The answer must be every line from the entries below that contains "Hfree".

Saved data entries:
____________

Lemma break_app p l : (break p l).1 ++ (break p l).2 = l.
Proof.
  induction l as [|x l IH]; simpl; [done|].
  destruct (p x); [done|]. destruct (break p l) as [a b]; simpl in *. by rewrite IH.
Qed.

Lemma break_none p l : Forall (λ x, p x = false) l → break p l = (l, []).
Proof. induction 1 as [|x l Hx _ IH]; simpl; [done|]. by rewrite Hx, IH. Qed.

Lemma break_at p a x b :
  Forall (λ x, p x = false) a → p x = true → break p (a ++ x :: b) = (a, x :: b).
Proof.
  intros Ha Hx. induction Ha as [|y a Hy _ IH]; simpl; [by rewrite Hx|].
  by rewrite Hy, IH.
Qed.

Lemma break_fst_Forall p l : Forall (λ x, p x = false) (break p l).1.
Proof.
  induction l as [|x l IH]; simpl; [done|].
  destruct (p x) eqn:E; simpl; [done|]. destruct (break p l); simpl in *. by constructor.
Qed.

Lemma break_snd_head p l x b : (break p l).2 = x :: b → p x = true.
Proof.
  induction l as [|y l IH]; simpl; [done|].
  destruct (p y) eqn:E; simpl; [by intros [= -> _]|]. destruct (break p l); simpl in *. auto.
Qed.

Lemma drop_while_head p l x b : drop_while p l = x :: b → p x = false.
Proof.
  induction l as [|y l IH]; simpl; [done|].
  destruct (p y) eqn:E; simpl; [auto|]. by intros [= -> ->].
Qed.

Lemma drop_while_length p l : length (drop_while p l) ≤ length l.
Proof. induction l as [|y l IH]; simpl; [done|]. destruct (p y); simpl; lia. Qed.

Lemma drop_while_idem p l : drop_while p (drop_while p l) = drop_while p l.
Proof.
  induction l as [|y l IH]; simpl; [done|]. destruct (p y) eqn:E; simpl; [done|]. by rewrite E.
Qed.

Lemma drop_while_false p x l : p x = false → drop_while p (x :: l) = x :: l.
Proof. simpl. by intros ->. Qed.

Lemma drop_while_all p a b : Forall (λ x, p x = true) a → drop_while p (a ++ b) = drop_while p b.
Proof. induction 1 as [|x a Hx _ IH]; simpl; [done|]. by rewrite Hx. Qed.

Lemma break_length p l : length (break p l).1 + length (break p l).2 = length l.
Proof. rewrite <-length_app. by rewrite break_app. Qed.
End lists.
Lemma strtok_end s : tokens d s = [] → php_strtok_r (Some s) d = (None, None).
Proof.
  rewrite <-tokens_drop_delims. simpl. intros H.
  destruct (drop_while (ceq d) s) as [|c s'] eqn:E; [done|]. exfalso.
  assert (Hc := drop_while_head _ _ _ _ E).
  revert H. unfold tokens. rewrite split_on_break. simpl. rewrite Hc.
  destruct (break (ceq d) s') as [a b]; simpl. by rewrite filter_cons_True.
Qed.

Lemma strtok_next s t ts :
  tokens d s = t :: ts →
  ∃ l, php_strtok_r (Some s) d = (Some t, l) ∧ otokens d l = ts ∧ olen l < olen (Some s).
Proof.
  rewrite <-tokens_drop_delims. simpl. intros H.
  assert (Hlen := drop_while_length (ceq d) s).
  destruct (drop_while (ceq d) s) as [|c s'] eqn:E; [done|].
  assert (Hc := drop_while_head _ _ _ _ E). clear E.
  revert H. unfold tokens. rewrite split_on_break.
  assert (Hb := break_length (ceq d) (c :: s')). revert Hb.
  simpl. rewrite Hc. destruct (break (ceq d) s') as [a b]; simpl; intros Hb.
  rewrite filter_cons_True by done. intros [= <- <-].
  destruct b as [|x r]; simpl in *; eexists; repeat split; simpl; lia.
Qed.

(** One step of a tokenizer, whatever is left. *)
Lemma strtok_spec o :
  match otokens d o with
  | [] => php_strtok_r o d = (None, None)
  | t :: ts => ∃ l, php_strtok_r o d = (Some t, l) ∧ otokens d l = ts ∧ olen l < olen o
  end.
Proof.
  destruct o as [s|]; [|done]. simpl. destruct (tokens d s) as [|t ts] eqn:E.
  - by apply strtok_end.
  - by apply strtok_next.
Qed.
End tokens.

Lemma cstr_length s : length (cstr s) ≤ length s.
Proof. induction s as [|c s IH]; simpl; [done|]. destruct (ceq c NUL); simpl; lia. Qed.

Lemma cstr_no_nul s : no_nul s → cstr s = s.
Proof.
  induction 1 as [|c s Hc _ IH]; simpl; [done|].
  apply ceq_false in Hc as ->. by rewrite IH.
Qed.

(** ** Laws of hash tables *)

Section htab_laws.
Context {A : Type}.
Implicit Types (ht dst src : htab A) (k : hkey) (v : A).

Lemma hfind_hupdate_eq k v ht : hfind k (hupdate k v ht) = Some v.
Proof.
  induction ht as [|[k' v'] ht IH]; simpl.
  - by rewrite bool_decide_true.
  - destruct (bool_decide (k = k')) eqn:E; simpl; by rewrite E.
Qed.

Lemma hfind_hupdate_ne k k' v ht : k' ≠ k → hfind k' (hupdate k v ht) = hfind k' ht.
Proof.
  intros Hne. induction ht as [|[k2 v2] ht IH]; simpl.
  - by rewrite bool_decide_false.
  - repeat case_bool_decide; simpl; repeat case_bool_decide; naive_solver.
Qed.

Lemma hfind_hupdate k k' v ht :
  hfind k' (hupdate k v ht) = if bool_decide (k' = k) then Some v else hfind k' ht.
Proof.
  case_bool_decide as H; [subst; apply hfind_hupdate_eq | by apply hfind_hupdate_ne].
Qed.

Lemma hfind_None k ht : hfind k ht = None ↔ k ∉ hkeys ht.
Proof.
  unfold hkeys. induction ht as [|[k' v'] ht IH]; csimpl; [set_solver|].
  case_bool_decide as E; [subst; set_solver|]. rewrite IH, not_elem_of_cons. tauto.
Qed.

Lemma hkeys_hupdate k v ht :
  hkeys (hupdate k v ht) = if bool_decide (k ∈ hkeys ht) then hkeys ht else hkeys ht ++ [k].
Proof.
  unfold hkeys. induction ht as [|[k' v'] ht IH]; csimpl; [done|].
  destruct (bool_decide (k = k')) eqn:E; csimpl.
  - apply bool_decide_eq_true in E as ->. rewrite bool_decide_true; [done | set_solver].
  - apply bool_decide_eq_false in E. rewrite IH.
    repeat case_bool_decide; set_solver.
Qed.

Lemma hwf_hupdate k v ht : hwf ht → hwf (hupdate k v ht).
Proof.
  unfold hwf. rewrite hkeys_hupdate. intros H. case_bool_decide as E; [done|].
  apply NoDup_app. split; [done|]. split; [|apply NoDup_singleton]. set_solver.
Qed.

Lemma hfind_hdel k k' ht :
  hwf ht → hfind k' (hdel k ht) = if bool_decide (k' = k) then None else hfind k' ht.
Proof.
  unfold hwf. induction ht as [|[k2 v2] ht IH]; csimpl; intros Hwf.
  - by case_bool_decide.
  - apply NoDup_cons in Hwf as [Hni Hwf]. specialize (IH Hwf).
    destruct (bool_decide (k = k2)) eqn:E1.
    + apply bool_decide_eq_true in E1 as <-. case_bool_decide; [|done].
      subst. by apply hfind_None.
    + apply bool_decide_eq_false in E1. csimpl. rewrite IH.
      repeat case_bool_decide; naive_solver.
Qed.

Lemma hwf_hdel k ht : hwf ht → hwf (hdel k ht).
Proof.
  unfold hwf, hkeys. intros H. eapply sublist_NoDup; [exact H|].
  clear H. induction ht as [|[k2 v2] ht IH]; csimpl; [done|].
  case_bool_decide; csimpl; [by apply sublist_cons | by apply sublist_skip].
Qed.

Lemma hfind_hcopy k dst src :
  hwf src →
  hfind k (hcopy dst src) = match hfind k src with Some v => Some v | None => hfind k dst end.
Proof.
  unfold hwf, hcopy. revert dst. induction src as [|[k' v'] src IH]; csimpl; intros dst Hwf; [done|].
  apply NoDup_cons in Hwf as [Hni Hwf]. rewrite IH by done. rewrite hfind_hupdate.
  case_bool_decide as E; [|done]. subst. by apply hfind_None in Hni as ->.
Qed.

(** Copying appends the buckets whose key is new. *)
Lemma hupdate_new k v ht : k ∉ hkeys ht → hupdate k v ht = ht ++ [(k, v)].
Proof.
  unfold hkeys. induction ht as [|[k' v'] ht IH]; csimpl; [done|].
  intros [Hne Hni]%not_elem_of_cons. rewrite bool_decide_false by done. by rewrite IH.
Qed.

Lemma hcopy_disjoint dst src : hwf (dst ++ src) → hcopy dst src = dst ++ src.
Proof.
  unfold hwf, hcopy. revert dst. induction src as [|[k v] src IH]; csimpl; intros dst Hwf.
  - by rewrite app_nil_r.
  - rewrite hupdate_new.
    + rewrite IH, <-app_assoc; [done|]. by rewrite <-app_assoc.
    + unfold hkeys in *. rewrite fmap_app in Hwf. apply NoDup_app in Hwf as (_ & Hd & _).
      intros Hin. apply (Hd k Hin). by left.
Qed.

Lemma hcopy_nil src : hwf src → hcopy [] src = src.
Proof. apply (hcopy_disjoint []). Qed.

Lemma hwf_hcopy dst src : hwf dst → hwf (hcopy dst src).
Proof.
  unfold hcopy. revert dst. induction src as [|[k v] src IH]; csimpl; [done|].
  intros dst H. by apply IH, hwf_hupdate.
Qed.
End htab_laws.

#[export] Hint Resolve hwf_hupdate hwf_hdel hwf_hcopy : yaf.

(** ** Laws of string comparison *)

Lemma no_nul_app a b : no_nul (a ++ b) ↔ no_nul a ∧ no_nul b.
Proof. apply Forall_app. Qed.

Lemma cstr_app a b : no_nul a → cstr (a ++ b) = a ++ cstr b.
Proof.
  induction 1 as [|c a Hc _ IH]; simpl; [done|]. apply ceq_false in Hc as ->. by rewrite IH.
Qed.

Lemma cstr_no_nul_cstr s : no_nul (cstr s).
Proof.
  induction s as [|c s IH]; simpl; [constructor|].
  destruct (ceq c NUL) eqn:E; [constructor|]. constructor; [by apply ceq_false|done].
Qed.

Lemma strncmp0_app b u : no_nul b → strncmp0 (b ++ u) b (length b) = true.
Proof.
  intros Hb. unfold strncmp0. apply bool_decide_eq_true.
  rewrite cstr_app, (cstr_no_nul b) by done. by rewrite take_app_length, take_ge.
Qed.

Lemma strncasecmp0_app b u : no_nul b → strncasecmp0 (b ++ u) b (length b) = true.
Proof.
  intros Hb. unfold strncasecmp0. apply bool_decide_eq_true.
  rewrite cstr_app, (cstr_no_nul b) by done. by rewrite take_app_length, take_ge.
Qed.

(** A successful comparison over the length of a C string bounds the other one. *)
Lemma strncasecmp0_length a b : no_nul b → strncasecmp0 a b (length b) = true → length b ≤ length a.
Proof.
  intros Hb Hc. unfold strncasecmp0 in Hc. apply bool_decide_eq_true in Hc.
  apply (f_equal length) in Hc. unfold zend_str_tolower in Hc. rewrite !length_map in Hc.
  rewrite (cstr_no_nul b), (take_ge b) in Hc by done. rewrite length_take in Hc.
  assert (Hl := cstr_length a). lia.
Qed.

Lemma strncmp0_prefix a b :
  no_nul b → strncmp0 a b (length b) = true → ∃ u, a = b ++ u.
Proof.
  intros Hb Hc. unfold strncmp0 in Hc. apply bool_decide_eq_true in Hc.
  rewrite (cstr_no_nul b), (take_ge b) in Hc by done.
  assert (Ha : ∃ t, a = cstr a ++ t).
  { clear. induction a as [|c a (t & IH)]; simpl; [by exists []|].
    destruct (ceq c NUL); [by exists (c :: a)|]. exists t. simpl. by rewrite <-IH. }
  destruct Ha as (t & Ha). exists (drop (length b) (cstr a) ++ t).
  assert (Hd := take_drop (length b) (cstr a)). rewrite Hc in Hd.
  by rewrite app_assoc, Hd.
Qed.

(** ** Laws of [php_str_to_str] *)

Lemma find_sub_skip x n pre h :
  x ∉ pre → find_sub (x :: n) (pre ++ h) = (λ i, length pre + i) <$> find_sub (x :: n) h.
Proof.
  induction pre as [|c pre IH]; intros Hx.
  - simpl. by destruct (find_sub (x :: n) h).
  - apply not_elem_of_cons in Hx as [Hne Hx].
    change ((c :: pre) ++ h) with (c :: (pre ++ h)).
    cbn [find_sub is_prefix]. unfold ceq. rewrite bool_decide_false by done. cbn [andb].
    rewrite IH by done. by destruct (find_sub (x :: n) h).
Qed.

Lemma replace_skip f x n r pre h :
  x ∉ pre → replace_fuel (S f) (pre ++ h) (x :: n) r = pre ++ replace_fuel (S f) h (x :: n) r.
Proof.
  intros Hx. cbn [replace_fuel]. rewrite find_sub_skip by done.
  destruct (find_sub (x :: n) h) as [i|]; [|done]. cbn [fmap option_fmap option_map].
  rewrite take_app_add, <-app_assoc. by rewrite <-Nat.add_assoc, drop_app_add.
Qed.

Lemma replace_match f x n r h :
  replace_fuel (S f) ((x :: n) ++ h) (x :: n) r = r ++ replace_fuel f h (x :: n) r.
Proof.
  cbn [replace_fuel].
  replace (find_sub (x :: n) ((x :: n) ++ h)) with (Some 0)
    by (symmetry; apply (find_sub_at x n [] h), not_elem_of_nil).
  by rewrite Nat.add_0_l, drop_app_length.
Qed.

(** No match at the head: the first byte is copied. *)
Lemma replace_head_ne f x n r c h :
  is_prefix (x :: n) (c :: h) = false →
  replace_fuel (S f) (c :: h) (x :: n) r = c :: replace_fuel (S f) h (x :: n) r.
Proof.
  intros Hp. cbn [replace_fuel]. cbn [find_sub]. rewrite Hp.
  by destruct (find_sub (x :: n) h) as [i|].
Qed.

Lemma is_prefix_spec n h : is_prefix n h = true ↔ ∃ t, h = n ++ t.
Proof.
  revert h. induction n as [|c n IH]; intros h; [split; [by exists h|done]|].
  destruct h as [|d h]; simpl; [split; [done|by intros [t ?]]|].
  rewrite andb_true_iff, ceq_true, IH. split.
  - intros [-> [t ->]]. by exists t.
  - intros [t [= -> ->]]. split; [done|]. by exists t.
Qed.

(** ** Paths *)

(** [/w1/w2/...] *)
Definition path_of (ws : list zstr) : zstr := mjoin (map (cons SLASH) ws).

Lemma path_of_join w ws : path_of (w :: ws) = SLASH :: join SLASH (w :: ws).
Proof.
  revert w. induction ws as [|w' ws IH]; intros w; [cbn; by rewrite app_nil_r|].
  change (path_of (w :: w' :: ws)) with ((SLASH :: w) ++ path_of (w' :: ws)).
  by rewrite IH.
Qed.

Lemma tokens_path_of ws :
  Forall (λ w, w ≠ [] ∧ free_of SLASH w) ws → tokens SLASH (path_of ws) = ws.
Proof.
  destruct ws as [|w ws]; intros Hws; [done|].
  rewrite path_of_join, tokens_delim. apply tokens_join.
  - eapply Forall_impl; [exact Hws|]. by intros ? [??].
  - eapply Forall_impl; [exact Hws|]. by intros ? [??].
Qed.

Lemma no_nul_path_of ws : Forall no_nul ws → no_nul (path_of ws).
Proof.
  induction 1 as [|w ws Hw _ IH]; [constructor|].
  change (path_of (w :: ws)) with (SLASH :: w ++ path_of ws).
  constructor; [done|]. by apply no_nul_app.
Qed.

(** One property of the parent: the class's own default of that name is kept, in the slot
    of the parent, and the slots that nobody names stay as they are. *)
Lemma do_inherit_property_spec c c' k pi v :
  class_ok c → slot_value (pi_static pi) c (pi_offset pi) = Some v → unnamed c (pi_static pi) (pi_offset pi) →
  do_inherit_property c (k, pi) = Some c' →
  class_ok c' ∧
  (∀ s k', default_of s c' k' =
     match default_of s c k' with
     | Some w => Some w
     | None => if bool_decide (k' = k) && Bool.eqb (pi_static pi) s then Some v else None
     end) ∧
  (∀ s j, unnamed c s j → (s = pi_static pi → j ≠ pi_offset pi) → unnamed c' s j ∧ slot_value s c' j = slot_value s c j).
Proof.
  intros Hok Hv Hfree. unfold do_inherit_property.
  destruct (hfind k (cl_properties_info c)) as [i|] eqn:Hi.
  - destruct (Bool.eqb (pi_static pi) (pi_static i)) eqn:Hs; [|done]. apply Bool.eqb_prop in Hs.
    destruct (stricter _ _); [done|]. cbn [negb orb].
    destruct (ok_slot c Hok _ _ Hi) as [w Hw].
    assert (Hkeep : ∀ s k', default_of s c k' =
              match default_of s c k' with
              | Some w => Some w
              | None => if bool_decide (k' = k) && Bool.eqb (pi_static pi) s then Some v else None
              end).
    { intros s k'. case_bool_decide as Hk; [subst k'|by destruct (default_of s c k')].
      unfold default_of. rewrite Hi, Hs. cbn. destruct (Bool.eqb (pi_static i) s) eqn:He; cbn; [|done].
      apply Bool.eqb_prop in He as <-. by rewrite Hw. }
    destruct (pi_static i) eqn:Hst; [by intros [= <-]|].
    rewrite Hs in Hv, Hfree. unfold slot_value in Hw. cbn in Hw. rewrite Hw. intros [= <-]. rewrite Hs.
    destruct (move_slot_spec c k i (pi_offset pi) v w) as (Hok' & Hdef & Hrest); [done..|].
    split; [done|]. split; [|done]. intros s k'. rewrite Hdef. rewrite Hs in Hkeep. apply Hkeep.
  - intros [= <-].
    assert (Hnew : cl_properties_info c ++ [(k, pi)] = hupdate k pi (cl_properties_info c)).
    { symmetry. by apply hupdate_new, hfind_None. }
    rewrite Hnew. set (c2 := c <| cl_properties_info := _ |>).
    assert (Hinf : ∀ k', hfind k' (cl_properties_info c2) =
              if bool_decide (k' = k) then Some pi else hfind k' (cl_properties_info c)).
    { intros k'. apply hfind_hupdate. }
    destruct (set_property c c2 k pi v Hok) as [Hok' Hdef]; [apply hwf_hupdate, (ok_names c Hok)|done|done|..].
    + intros k' i' Hne Hi'. split; [|done]. intros Hs. by apply (Hfree k').
    + split; [done|]. split.
      * intros s k'. rewrite Hdef. case_bool_decide as Hk; cbn.
        -- subst k'. unfold default_of. by rewrite Hi.
        -- by destruct (default_of s c k').
      * intros s j Hj Hs. split; [|done]. intros k' i'. rewrite Hinf.
        case_bool_decide; [|by apply Hj]. intros [= <-] <-. by apply not_eq_sym, Hs.
Qed.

____________

• EXERCISE SOLUTION:
  intros Hok Hv Hfree. unfold do_inherit_property.
    rewrite Hs in Hv, Hfree. unfold slot_value in Hw. cbn in Hw. rewrite Hw. intros [= <-]. rewrite Hs.
    + intros k' i' Hne Hi'. split; [|done]. intros Hs. by apply (Hfree k').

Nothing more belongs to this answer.